TitleBroad and persistent Gag-specific CD8+ T-cell responses are associated with viral control but rarely drive viral escape during primary HIV-1 infection.
Publication TypeJournal Article
Year of Publication2015
AuthorsRadebe M, Gounder K, Mokgoro M, Ndhlovu ZM, Mncube Z, Mkhize L, van der Stok M, Jaggernath M, Walker BD, Ndung'u T
JournalAIDS
Volume29
Issue1
Pagination23-33
Date Published01/2015
ISSN1473-5571
Abstract

OBJECTIVE: We characterized protein-specific CD8 T-cell immunodominance patterns during the first year of HIV-1 infection, and their impact on viral evolution and immune control.

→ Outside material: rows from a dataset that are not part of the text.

#[local] Hint Resolve same_show same_run_step same_open_files : same.
#[local] Hint Extern 1 (holds _ (change_worker _)) => (apply same_worker; by intros []) : same.
#[local] Hint Extern 1 (holds _ (change_e2e _)) =>
  (apply same_e2e; intros ?; first [reflexivity | apply same_peers]) : same.
#[local] Hint Extern 1 (holds _ (on_e2e _)) =>
  (apply same_on_e2e; intros ?; by repeat case_match) : same.

Ltac same := act_parts; auto with same.

Lemma same_with_state {M E V} h (m0 : M) (m : eff M E V) : same (with_state h m0 m).
Proof using Type. unfold with_state. same. Qed.
Lemma same_with_held {E V} h (m : eff E2eEngine.t E V) : same (with_held h m).
Proof using Type. unfold with_held. same. Qed.
Lemma same_call {E V} (m : eff unit E V) : same (call_client m).
Proof using Type. unfold call_client. same. Qed.
Lemma same_take network : same (take_held network).
Proof using Type. unfold take_held. same. Qed.
Lemma same_put network h : same (put_held network h).
Proof using Type. unfold put_held. same. Qed.
#[local] Hint Resolve same_with_state same_with_held same_call same_take same_put : same.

METHODS: We analyzed CD8 T-cell responses to the full HIV-1 proteome during the first year of infection in 18 antiretroviral-naïve individuals with acute HIV-1 subtype C infection, all identified prior to seroconversion. Ex-vivo and cultured interferon-γ ELISPOT assays were performed and viruses from plasma were sequenced within defined CTL Gag epitopes.

RESULTS: Nef-specific CD8 T-cell responses were dominant during the first 4 weeks after infection and made up 40% of the total responses at this time; yet, by 1 year, responses against this region had declined and Gag responses made up to 47% of all T-cell responses measured. An inverse correlation between the breadth of Gag-specific responses and viral load set point was evident at 26 weeks after infection (P = 0.0081, r = -0.60) and beyond. An inverse correlation between the number of persistent responses targeting Gag and viral set point was also identified (P = 0.01, r = -0.58). Gag-specific responses detectable by the cultured ELISPOT assay correlated negatively with viral load set point (P = 0.0013, r = -0.91). Sequence evolution in targeted and nontargeted Gag epitopes in this cohort was infrequent.

CONCLUSIONS: These data underscore the importance of HIV-specific CD8 T-cell responses, particularly to the Gag protein, in the maintenance of low viral load levels during primary infection, and show that these responses are initially poorly elicited by natural infection. These data have implications for vaccine design strategies.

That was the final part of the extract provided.